Task description ▸ Copy out the entries that follow, unchanged.

Stored items ▸
______

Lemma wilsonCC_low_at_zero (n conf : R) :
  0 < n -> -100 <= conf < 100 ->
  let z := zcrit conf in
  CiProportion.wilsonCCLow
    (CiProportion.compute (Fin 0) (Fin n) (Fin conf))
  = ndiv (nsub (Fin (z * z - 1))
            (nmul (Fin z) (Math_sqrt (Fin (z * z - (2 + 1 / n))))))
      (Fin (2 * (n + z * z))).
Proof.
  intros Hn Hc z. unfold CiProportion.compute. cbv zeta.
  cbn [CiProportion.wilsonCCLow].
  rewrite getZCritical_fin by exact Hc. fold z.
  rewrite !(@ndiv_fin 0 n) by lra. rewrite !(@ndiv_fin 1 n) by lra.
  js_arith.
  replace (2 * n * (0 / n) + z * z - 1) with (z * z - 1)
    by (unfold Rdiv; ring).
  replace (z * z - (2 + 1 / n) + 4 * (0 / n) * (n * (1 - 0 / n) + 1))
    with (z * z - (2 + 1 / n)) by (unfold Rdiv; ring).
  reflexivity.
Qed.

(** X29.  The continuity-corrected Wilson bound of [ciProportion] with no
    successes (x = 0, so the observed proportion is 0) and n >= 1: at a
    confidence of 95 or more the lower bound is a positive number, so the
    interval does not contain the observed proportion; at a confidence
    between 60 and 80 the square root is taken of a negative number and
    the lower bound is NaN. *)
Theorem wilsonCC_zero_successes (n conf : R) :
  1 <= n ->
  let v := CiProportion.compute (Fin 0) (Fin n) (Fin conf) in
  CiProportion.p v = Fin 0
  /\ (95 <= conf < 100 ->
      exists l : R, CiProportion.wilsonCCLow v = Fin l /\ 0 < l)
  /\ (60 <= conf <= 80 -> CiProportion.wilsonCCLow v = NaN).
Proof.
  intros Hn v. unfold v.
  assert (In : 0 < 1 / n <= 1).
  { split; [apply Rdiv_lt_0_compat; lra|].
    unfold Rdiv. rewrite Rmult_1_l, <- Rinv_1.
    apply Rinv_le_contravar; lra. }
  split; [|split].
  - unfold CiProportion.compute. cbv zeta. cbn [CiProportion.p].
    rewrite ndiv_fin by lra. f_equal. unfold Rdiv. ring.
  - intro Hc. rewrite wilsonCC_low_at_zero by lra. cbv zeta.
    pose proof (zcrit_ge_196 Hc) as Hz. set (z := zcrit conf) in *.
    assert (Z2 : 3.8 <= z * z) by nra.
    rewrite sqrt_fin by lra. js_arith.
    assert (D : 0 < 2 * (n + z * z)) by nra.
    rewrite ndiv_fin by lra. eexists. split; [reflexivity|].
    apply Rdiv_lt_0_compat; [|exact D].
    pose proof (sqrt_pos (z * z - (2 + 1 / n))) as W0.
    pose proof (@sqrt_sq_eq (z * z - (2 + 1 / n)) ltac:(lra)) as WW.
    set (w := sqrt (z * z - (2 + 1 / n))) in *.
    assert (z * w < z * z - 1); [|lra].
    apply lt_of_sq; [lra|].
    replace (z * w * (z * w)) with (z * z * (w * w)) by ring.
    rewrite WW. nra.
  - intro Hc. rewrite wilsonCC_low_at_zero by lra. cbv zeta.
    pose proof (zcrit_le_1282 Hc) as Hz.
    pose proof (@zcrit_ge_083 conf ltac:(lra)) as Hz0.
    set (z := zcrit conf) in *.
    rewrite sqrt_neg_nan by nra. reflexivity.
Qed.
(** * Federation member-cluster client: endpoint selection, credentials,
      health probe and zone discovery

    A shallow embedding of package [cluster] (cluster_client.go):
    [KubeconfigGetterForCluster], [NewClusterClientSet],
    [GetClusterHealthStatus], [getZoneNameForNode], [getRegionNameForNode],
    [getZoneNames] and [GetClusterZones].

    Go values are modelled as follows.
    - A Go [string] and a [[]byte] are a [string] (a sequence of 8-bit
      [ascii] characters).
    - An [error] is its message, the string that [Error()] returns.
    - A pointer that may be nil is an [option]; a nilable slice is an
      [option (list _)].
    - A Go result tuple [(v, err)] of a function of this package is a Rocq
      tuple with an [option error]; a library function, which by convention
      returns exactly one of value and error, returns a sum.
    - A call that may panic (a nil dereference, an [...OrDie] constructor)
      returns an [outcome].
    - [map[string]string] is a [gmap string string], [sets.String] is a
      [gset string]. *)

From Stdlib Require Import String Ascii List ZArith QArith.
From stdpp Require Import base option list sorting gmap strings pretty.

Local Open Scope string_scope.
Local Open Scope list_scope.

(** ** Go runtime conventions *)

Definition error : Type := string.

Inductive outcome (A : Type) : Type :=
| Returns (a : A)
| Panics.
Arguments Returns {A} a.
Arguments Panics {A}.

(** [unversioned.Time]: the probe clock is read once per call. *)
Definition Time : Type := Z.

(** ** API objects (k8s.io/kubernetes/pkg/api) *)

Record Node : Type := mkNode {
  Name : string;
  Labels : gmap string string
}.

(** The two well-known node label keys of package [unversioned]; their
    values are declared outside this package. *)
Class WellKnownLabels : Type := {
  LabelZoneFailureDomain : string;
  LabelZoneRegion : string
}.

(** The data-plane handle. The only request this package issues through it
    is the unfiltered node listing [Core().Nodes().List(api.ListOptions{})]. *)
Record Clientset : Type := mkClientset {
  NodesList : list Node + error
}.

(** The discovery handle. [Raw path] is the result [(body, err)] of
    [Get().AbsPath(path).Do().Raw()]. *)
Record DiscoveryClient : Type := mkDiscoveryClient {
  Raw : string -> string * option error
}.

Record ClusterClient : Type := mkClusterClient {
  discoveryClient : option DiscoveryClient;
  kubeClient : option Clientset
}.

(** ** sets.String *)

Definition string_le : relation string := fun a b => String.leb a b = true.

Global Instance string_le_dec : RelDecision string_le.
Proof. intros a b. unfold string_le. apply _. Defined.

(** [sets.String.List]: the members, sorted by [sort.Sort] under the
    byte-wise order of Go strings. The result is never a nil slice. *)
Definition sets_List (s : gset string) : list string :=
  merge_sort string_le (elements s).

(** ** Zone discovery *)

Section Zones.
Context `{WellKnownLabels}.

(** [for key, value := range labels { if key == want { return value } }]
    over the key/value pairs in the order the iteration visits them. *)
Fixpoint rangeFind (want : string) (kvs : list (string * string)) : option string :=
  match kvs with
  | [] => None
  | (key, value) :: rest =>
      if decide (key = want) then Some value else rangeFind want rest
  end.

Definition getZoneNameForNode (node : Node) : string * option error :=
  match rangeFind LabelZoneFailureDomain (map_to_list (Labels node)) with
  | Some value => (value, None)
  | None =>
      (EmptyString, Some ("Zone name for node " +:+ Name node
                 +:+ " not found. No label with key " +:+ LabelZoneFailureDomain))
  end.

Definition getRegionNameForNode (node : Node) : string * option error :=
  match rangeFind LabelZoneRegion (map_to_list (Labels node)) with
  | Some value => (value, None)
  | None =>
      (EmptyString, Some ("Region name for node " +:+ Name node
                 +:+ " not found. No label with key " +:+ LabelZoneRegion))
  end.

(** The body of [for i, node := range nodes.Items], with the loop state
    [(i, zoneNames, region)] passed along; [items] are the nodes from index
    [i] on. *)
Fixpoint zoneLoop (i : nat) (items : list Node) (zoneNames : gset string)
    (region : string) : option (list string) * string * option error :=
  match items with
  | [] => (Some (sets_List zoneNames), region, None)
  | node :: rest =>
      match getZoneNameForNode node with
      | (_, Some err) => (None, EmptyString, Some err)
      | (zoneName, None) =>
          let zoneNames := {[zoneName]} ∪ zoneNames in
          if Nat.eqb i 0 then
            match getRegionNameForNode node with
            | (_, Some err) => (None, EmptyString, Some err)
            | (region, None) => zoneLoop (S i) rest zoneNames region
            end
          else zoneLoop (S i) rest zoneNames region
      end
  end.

______

Expected output ▸
Lemma wilsonCC_low_at_zero (n conf : R) :
  0 < n -> -100 <= conf < 100 ->
  let z := zcrit conf in
  CiProportion.wilsonCCLow
    (CiProportion.compute (Fin 0) (Fin n) (Fin conf))
  = ndiv (nsub (Fin (z * z - 1))
            (nmul (Fin z) (Math_sqrt (Fin (z * z - (2 + 1 / n))))))
      (Fin (2 * (n + z * z))).
Proof.
  intros Hn Hc z. unfold CiProportion.compute. cbv zeta.
  cbn [CiProportion.wilsonCCLow].
  rewrite getZCritical_fin by exact Hc. fold z.
  rewrite !(@ndiv_fin 0 n) by lra. rewrite !(@ndiv_fin 1 n) by lra.
  js_arith.
  replace (2 * n * (0 / n) + z * z - 1) with (z * z - 1)
    by (unfold Rdiv; ring).
  replace (z * z - (2 + 1 / n) + 4 * (0 / n) * (n * (1 - 0 / n) + 1))
    with (z * z - (2 + 1 / n)) by (unfold Rdiv; ring).
  reflexivity.
Qed.

(** X29.  The continuity-corrected Wilson bound of [ciProportion] with no
    successes (x = 0, so the observed proportion is 0) and n >= 1: at a
    confidence of 95 or more the lower bound is a positive number, so the
    interval does not contain the observed proportion; at a confidence
    between 60 and 80 the square root is taken of a negative number and
    the lower bound is NaN. *)
Theorem wilsonCC_zero_successes (n conf : R) :
  1 <= n ->
  let v := CiProportion.compute (Fin 0) (Fin n) (Fin conf) in
  CiProportion.p v = Fin 0
  /\ (95 <= conf < 100 ->
      exists l : R, CiProportion.wilsonCCLow v = Fin l /\ 0 < l)
  /\ (60 <= conf <= 80 -> CiProportion.wilsonCCLow v = NaN).
Proof.
  intros Hn v. unfold v.
  assert (In : 0 < 1 / n <= 1).
  { split; [apply Rdiv_lt_0_compat; lra|].
    unfold Rdiv. rewrite Rmult_1_l, <- Rinv_1.
    apply Rinv_le_contravar; lra. }
  split; [|split].
  - unfold CiProportion.compute. cbv zeta. cbn [CiProportion.p].
    rewrite ndiv_fin by lra. f_equal. unfold Rdiv. ring.
  - intro Hc. rewrite wilsonCC_low_at_zero by lra. cbv zeta.
    pose proof (zcrit_ge_196 Hc) as Hz. set (z := zcrit conf) in *.
    assert (Z2 : 3.8 <= z * z) by nra.
    rewrite sqrt_fin by lra. js_arith.
    assert (D : 0 < 2 * (n + z * z)) by nra.
    rewrite ndiv_fin by lra. eexists. split; [reflexivity|].
    apply Rdiv_lt_0_compat; [|exact D].
    pose proof (sqrt_pos (z * z - (2 + 1 / n))) as W0.
    pose proof (@sqrt_sq_eq (z * z - (2 + 1 / n)) ltac:(lra)) as WW.
    set (w := sqrt (z * z - (2 + 1 / n))) in *.
    assert (z * w < z * z - 1); [|lra].
    apply lt_of_sq; [lra|].
    replace (z * w * (z * w)) with (z * z * (w * w)) by ring.
    rewrite WW. nra.
  - intro Hc. rewrite wilsonCC_low_at_zero by lra. cbv zeta.
    pose proof (zcrit_le_1282 Hc) as Hz.
    pose proof (@zcrit_ge_083 conf ltac:(lra)) as Hz0.
    set (z := zcrit conf) in *.
    rewrite sqrt_neg_nan by nra. reflexivity.
Qed.
(** * Federation member-cluster client: endpoint selection, credentials,
      health probe and zone discovery

    A shallow embedding of package [cluster] (cluster_client.go):
    [KubeconfigGetterForCluster], [NewClusterClientSet],
    [GetClusterHealthStatus], [getZoneNameForNode], [getRegionNameForNode],
    [getZoneNames] and [GetClusterZones].

    Go values are modelled as follows.
    - A Go [string] and a [[]byte] are a [string] (a sequence of 8-bit
      [ascii] characters).
    - An [error] is its message, the string that [Error()] returns.
    - A pointer that may be nil is an [option]; a nilable slice is an
      [option (list _)].
    - A Go result tuple [(v, err)] of a function of this package is a Rocq
      tuple with an [option error]; a library function, which by convention
      returns exactly one of value and error, returns a sum.
    - A call that may panic (a nil dereference, an [...OrDie] constructor)
      returns an [outcome].
    - [map[string]string] is a [gmap string string], [sets.String] is a
      [gset string]. *)

From Stdlib Require Import String Ascii List ZArith QArith.
From stdpp Require Import base option list sorting gmap strings pretty.

Local Open Scope string_scope.
Local Open Scope list_scope.

(** ** Go runtime conventions *)

Definition error : Type := string.

Inductive outcome (A : Type) : Type :=
| Returns (a : A)
| Panics.
Arguments Returns {A} a.
Arguments Panics {A}.

(** [unversioned.Time]: the probe clock is read once per call. *)
Definition Time : Type := Z.

(** ** API objects (k8s.io/kubernetes/pkg/api) *)

Record Node : Type := mkNode {
  Name : string;
  Labels : gmap string string
}.

(** The two well-known node label keys of package [unversioned]; their
    values are declared outside this package. *)
Class WellKnownLabels : Type := {
  LabelZoneFailureDomain : string;
  LabelZoneRegion : string
}.

(** The data-plane handle. The only request this package issues through it
    is the unfiltered node listing [Core().Nodes().List(api.ListOptions{})]. *)
Record Clientset : Type := mkClientset {
  NodesList : list Node + error
}.

(** The discovery handle. [Raw path] is the result [(body, err)] of
    [Get().AbsPath(path).Do().Raw()]. *)
Record DiscoveryClient : Type := mkDiscoveryClient {
  Raw : string -> string * option error
}.

Record ClusterClient : Type := mkClusterClient {
  discoveryClient : option DiscoveryClient;
  kubeClient : option Clientset
}.

(** ** sets.String *)

Definition string_le : relation string := fun a b => String.leb a b = true.

Global Instance string_le_dec : RelDecision string_le.
Proof. intros a b. unfold string_le. apply _. Defined.

(** [sets.String.List]: the members, sorted by [sort.Sort] under the
    byte-wise order of Go strings. The result is never a nil slice. *)
Definition sets_List (s : gset string) : list string :=
  merge_sort string_le (elements s).

(** ** Zone discovery *)

Section Zones.
Context `{WellKnownLabels}.

(** [for key, value := range labels { if key == want { return value } }]
    over the key/value pairs in the order the iteration visits them. *)
Fixpoint rangeFind (want : string) (kvs : list (string * string)) : option string :=
  match kvs with
  | [] => None
  | (key, value) :: rest =>
      if decide (key = want) then Some value else rangeFind want rest
  end.

Definition getZoneNameForNode (node : Node) : string * option error :=
  match rangeFind LabelZoneFailureDomain (map_to_list (Labels node)) with
  | Some value => (value, None)
  | None =>
      (EmptyString, Some ("Zone name for node " +:+ Name node
                 +:+ " not found. No label with key " +:+ LabelZoneFailureDomain))
  end.

Definition getRegionNameForNode (node : Node) : string * option error :=
  match rangeFind LabelZoneRegion (map_to_list (Labels node)) with
  | Some value => (value, None)
  | None =>
      (EmptyString, Some ("Region name for node " +:+ Name node
                 +:+ " not found. No label with key " +:+ LabelZoneRegion))
  end.

(** The body of [for i, node := range nodes.Items], with the loop state
    [(i, zoneNames, region)] passed along; [items] are the nodes from index
    [i] on. *)
Fixpoint zoneLoop (i : nat) (items : list Node) (zoneNames : gset string)
    (region : string) : option (list string) * string * option error :=
  match items with
  | [] => (Some (sets_List zoneNames), region, None)
  | node :: rest =>
      match getZoneNameForNode node with
      | (_, Some err) => (None, EmptyString, Some err)
      | (zoneName, None) =>
          let zoneNames := {[zoneName]} ∪ zoneNames in
          if Nat.eqb i 0 then
            match getRegionNameForNode node with
            | (_, Some err) => (None, EmptyString, Some err)
            | (region, None) => zoneLoop (S i) rest zoneNames region
            end
          else zoneLoop (S i) rest zoneNames region
      end
  end.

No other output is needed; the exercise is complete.